さらに、英国のバイク専門誌Classic Racer(2021年8月17日号)に掲載された読者投稿には、こう記されています。

Sadly, the surviving team members have diminished with the passing of John Mclaren, (a gifted fabrication mechanic)…
(残念なことに、(JPN)チームの現存メンバーは、優れたフェブリケーション(金属加工)技術者だったJohn McLarenらの逝去により、その数を減らしている……)

出典:「READERS WRITE」(Classic Racer、2021年8月17日号)
https://www.pressreader.com/uk/classic-racer/20210817/281552293923760

正確な没年月日や、正式な訃報記事まではわかりませんが、少なくとも2021年8月の時点で、彼が既にこの世を去っていたことは間違いなさそうです。

まとめると

AJS/Matchlessの競技部門で腕を磨き、Nortonでは伝説的なレースチームの現場を率い、最後にBSAで一台のクラシックバイクと、自らの名を冠したもう一台のバイクを世に送り出した男。
派手にスポットライトが当たるタイプの人物ではなかったでしょうけれども(英語圏の一般的な記録にもほとんど名前が残っていません)、
それでも、Peter Williamsの証言や、元同僚による献辞、そして彼の設計が10年以上の時を経て電動バイクとして復刻されたという事実は、静かに彼の仕事の重みを物語っています。

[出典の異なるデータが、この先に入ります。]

(** [_rotate_key] on a pool of at most one key. *)
Lemma rotate_key_single E m :
  (length (api_keys (self m)) <= 1)%nat -> _rotate_key E m = (Ret false, m).
Proof.
  intros Hlen. unfold _rotate_key. unfold_st.
  apply Nat.leb_le in Hlen. by rewrite Hlen.
Qed.

(** [_rotate_key] returns, and leaves the pool, the log, the cooldown
    duration and the model name as they were. *)
Lemma rotate_key_returns E m :
  exists b m', _rotate_key E m = (Ret b, m') /\
    trace m' = trace m /\
    api_keys (self m') = api_keys (self m) /\
    (valid_index (self m) -> valid_index (self m')).
Proof.
  destruct (decide (length (api_keys (self m)) <= 1)%nat) as [Hle | Hgt].
  - exists false, m. by rewrite rotate_key_single.
  - pose proof (rotate_key_find E m ltac:(lia)) as H. simpl in H.
    destruct (List.find _ _) as [j|].
    + destruct H as [key [Hkey ->]]. eexists _, _. split; [done|]. simpl.
      repeat split. intros _. unfold valid_index. simpl.
      by eapply lookup_lt_Some.
    + rewrite H. eexists _, _. split; [done|]. simpl. done.
Qed.
(** ** Attachments *)

(** What [attachment_worker] does before its [try] block: the two
    subscripts on [file_info] and the first progress report.  A missing
    key and a failing report raise to the caller. *)
Lemma attachment_worker_missing_key {X} (env : Env X) (directory : string)
  (file_info : FileInfo) (user : string) (s : State X) :
  (assoc "folder" file_info = None ->
   attachment_worker env directory file_info user s
   = (Raise (KeyError "folder"), s, []))
  /\ (forall folder x0,
         assoc "folder" file_info = Some folder ->
         assoc "filename" file_info = None ->
         task_update_state env "PROGRESS" 10 (ext s) = (Ok tt, x0) ->
         attachment_worker env directory file_info user s
         = (Raise (KeyError "filename"), mkState (fs s) x0,
            [EvLog "INFO" ("Processing attachment: " ++ folder);
             EvUpdateState "PROGRESS" 10]))
  /\ (forall folder e x0,
         assoc "folder" file_info = Some folder ->
         task_update_state env "PROGRESS" 10 (ext s) = (Err e, x0) ->
         attachment_worker env directory file_info user s
         = (Raise e, mkState (fs s) x0,
            [EvLog "INFO" ("Processing attachment: " ++ folder);
             EvUpdateState "PROGRESS" 10])).
Proof.
  unfold attachment_worker, getitem, update_state, logging_info, bind,
    ext_op, tell, raise, ret.
  split; [|split].
  - intros ->. reflexivity.
  - intros folder x0 -> -> Hrep. forward Hrep. reflexivity.
  - intros folder e x0 -> Hrep. forward Hrep. reflexivity.
Qed.

(** The part of C8 that holds.  [attachment_worker] reads [folder] and
    [filename] from [file_info] and makes its first progress report
    before the [try] block; a run that gets past these (both keys are
    there and the report returns) never raises and leaves the file system
    as it was.  When the file is absent the value is the error [File not
    found]; when the reader raises, or a later progress report, or the
    token count, or the insert, it is the error carrying the text of the
    exception; when the reader yields no document it is the error [No
    content was extracted from the file].  No insert is attempted in
    these cases, the failed insert apart.  Otherwise exactly one
    attachment record is handed to the store, holding the user, the
    relative path user/attachments/folder/filename, the text of the first
    document, its token count and the time stamp; the outside world is
    left as the insert and the last progress report left it, and the
    value carries the identifier the store generated, the file name, the
    folder, the path and the token count, unless the last progress report
    raises, in which case the record is stored and the value is the error
    of that report. *)
Lemma attachment_worker_returns_past_set_up {X} (env : Env X)
  (directory : string) (file_info : FileInfo) (user : string) (s : State X)
  (folder filename : string) (x0 : X) :
  assoc "folder" file_info = Some folder ->
  assoc "filename" file_info = Some filename ->
  task_update_state env "PROGRESS" 10 (ext s) = (Ok tt, x0) ->
  let run := attachment_worker env directory file_info user s in
  let file_path := os_path_join directory [filename] in
  let path :=
    (user ++ "/attachments/" ++ folder ++ "/" ++ filename)%string in
  let args :=
    {| input_dir := None; input_files := Some [file_path]; recursive := None;
       required_exts := None; num_files_limit := None;
       exclude_hidden := None; file_metadata := None |} in
  let failed e := AttError ("Error processing file: " ++ str_exn e) in
  fs (final run) = fs s
  /\ exists v,
       res run = Return v
       /\ if negb (os_path_exists (fs s) file_path) then
            v = AttError "File not found"
            /\ inserted (events run) = [] /\ ext (final run) = x0
          else
            match reader_load_data env args (fs s) x0 with
            | (Err e, x1) =>
                v = failed e
                /\ inserted (events run) = [] /\ ext (final run) = x1
            | (Ok documents, x1) =>
                match task_update_state env "PROGRESS" 50 x1 with
                | (Err e, x2) =>
                    v = failed e
                    /\ inserted (events run) = [] /\ ext (final run) = x2
                | (Ok _, x2) =>
                    match documents with
                    | [] =>
                        v = AttError "No content was extracted from the file"
                        /\ inserted (events run) = []
                        /\ ext (final run) = x2
                    | first :: _ =>
                        match num_tokens_from_string env (text first) with
                        | Err e =>
                            v = failed e
                            /\ inserted (events run) = []
                            /\ ext (final run) = x2
                        | Ok n =>
                            let record :=
                              {| att_user := user; att_path := path;
                                 att_content := text first;
                                 att_token_count := n;
                                 att_date := fst (datetime_now env x2) |} in
                            inserted (events run) = [record]
                            /\ match insert_one env record
                                       (snd (datetime_now env x2)) with
                               | (Err e, x3) =>
                                   v = failed e /\ ext (final run) = x3
                               | (Ok oid, x3) =>
                                   match task_update_state env "PROGRESS"
                                           100 x3 with
                                   | (Ok _, x4) =>
                                       v = AttStored (str_oid oid) filename
                                             folder path n
                                       /\ ext (final run) = x4
                                   | (Err e, x4) =>
                                       v = failed e /\ ext (final run) = x4
                                   end
                               end
                        end
                    end
                end
            end.
Proof.
  intros Hfolder Hfilename Hrep. cbv zeta.
  unfold attachment_worker, getitem, load_data, update_state, try_except,
    any_exception, logging_info, logging_warning, logging_error, bind, gets,
    ext_op, lift_call, tell, raise, ret, res, final, events.
  rewrite Hfolder, Hfilename.
  forward Hrep. cbv beta iota zeta; cbn [fs ext].
  destruct (os_path_exists (fs s) (os_path_join directory [filename]));
    cbv beta iota zeta; cbn [negb fst snd fs ext];
    [|split; [reflexivity|eexists; repeat split]].
  destruct (reader_load_data env _ (fs s) x0) as [[documents|e] x1];
    cbv beta iota zeta; cbn [fst snd fs ext];
    [|split; [reflexivity|eexists; repeat split]].
  destruct (task_update_state env "PROGRESS" 50 x1) as [[[]|e] x2];
    cbv beta iota zeta; cbn [fst snd fs ext];
    [|split; [reflexivity|eexists; repeat split]].
  destruct documents as [|first rest];
    cbv beta iota zeta; cbn [fst snd fs ext];
    [split; [reflexivity|eexists; repeat split]|].
  destruct (num_tokens_from_string env (text first)) as [n|e];
    cbv beta iota zeta; cbn [fst snd fs ext];
    [|split; [reflexivity|eexists; repeat split]].
  destruct (datetime_now env x2) as [now x2'];
    cbv beta iota zeta; cbn [fst snd fs ext].
  destruct (insert_one env _ x2') as [[oid|e] x3];
    cbv beta iota zeta; cbn [fst snd fs ext];
    [|split; [reflexivity|eexists; repeat split]].
  destruct (task_update_state env "PROGRESS" 100 x3) as [[[]|e] x4];
    cbv beta iota zeta; cbn [fst snd fs ext];
    (split; [reflexivity|eexists; repeat split]).
Qed.

Lemma attachment_worker_returns_past_set_up_witness :
  let run :=
    attachment_worker Demo.offline "uploads" Demo.report "u1"
      Demo.with_attachment in
  res run
  = Return (AttStored "650000000000000000000001" "report.txt" "f42"
              "u1/attachments/f42/report.txt" 9)
  /\ inserted (events run)
     = [ {| att_user := "u1"; att_path := "u1/attachments/f42/report.txt";
            att_content := "quarterly"; att_token_count := 9;
            att_date := 0 |} ]
  /\ ext (final run) = 2.
Proof.
  cbv zeta.
  destruct (attachment_worker_returns_past_set_up Demo.offline "uploads"
              Demo.report "u1" Demo.with_attachment "f42" "report.txt" 0
              eq_refl eq_refl eq_refl) as (_ & v & Hv & H).
  cbv zeta in H. vm_compute in H. destruct H as (Hins & -> & Hx).
  split; [exact Hv|split; vm_compute; reflexivity].
Defined.

(** C8, at the failing inputs.  The attachment [uploads/report.txt] is
    there and [file_info] holds the folder and the file name, but the
    backend of the task queue cannot be reached: the first progress
    report of [attachment_worker], made before the [try] block, raises,
    and the exception reaches the caller in place of a structured error
    value; nothing is stored.  In the same way a [file_info] without the
    folder, or without the file name, makes the subscripts before the
    [try] block raise [KeyError].  With the backend in reach and both
    keys there the same call returns the stored attachment. *)
Theorem attachment_worker_raises_before_try :
  let unreachable_backend := Demo.unreported Demo.offline in
  let failed :=
    attachment_worker unreachable_backend "uploads" Demo.report "u1"
      Demo.with_attachment in
  let stored :=
    attachment_worker Demo.offline "uploads" Demo.report "u1"
      Demo.with_attachment in
  os_path_exists (fs Demo.with_attachment) "uploads/report.txt" = true
  /\ Demo.report = [("folder", "f42"); ("filename", "report.txt")]
  /\ res failed
     = Raise (OtherException "OperationalError"
                "Error 111 connecting to redis:6379. Connection refused.")
  /\ events failed
     = [EvLog "INFO" "Processing attachment: f42";
        EvUpdateState "PROGRESS" 10]
  /\ inserted (events failed) = []
  /\ res (attachment_worker Demo.offline "uploads" Demo.no_folder "u1"
            Demo.with_attachment)
     = Raise (KeyError "folder")
  /\ res (attachment_worker Demo.offline "uploads" [("folder", "f42")] "u1"
            Demo.with_attachment)
     = Raise (KeyError "filename")
  /\ res stored
     = Return (AttStored "650000000000000000000001" "report.txt" "f42"
                 "u1/attachments/f42/report.txt" 9).
Proof. cbv zeta. repeat split; vm_compute; reflexivity. Qed.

Gold SRという、日英のオーナーの手元に今も残るこのバイクは、そんな一人の技術者が、その職業人生の最後に手掛けた仕事だったようです。

BSA-SR一次情報の発掘は、ひとまず一区切り

今回いろいろ調べ物をして、海外のBSA Gold SRオーナーともやり取りすることができました。
日英合わせて500台(?)程度の生産数ですが、ヤマハSR由来のアフターマーケットの広大さの恩恵もあり、意外と情報量は多い。単なるマイナーなビンテージバイクにとどまらない、掘り下げの楽しさがありましたね。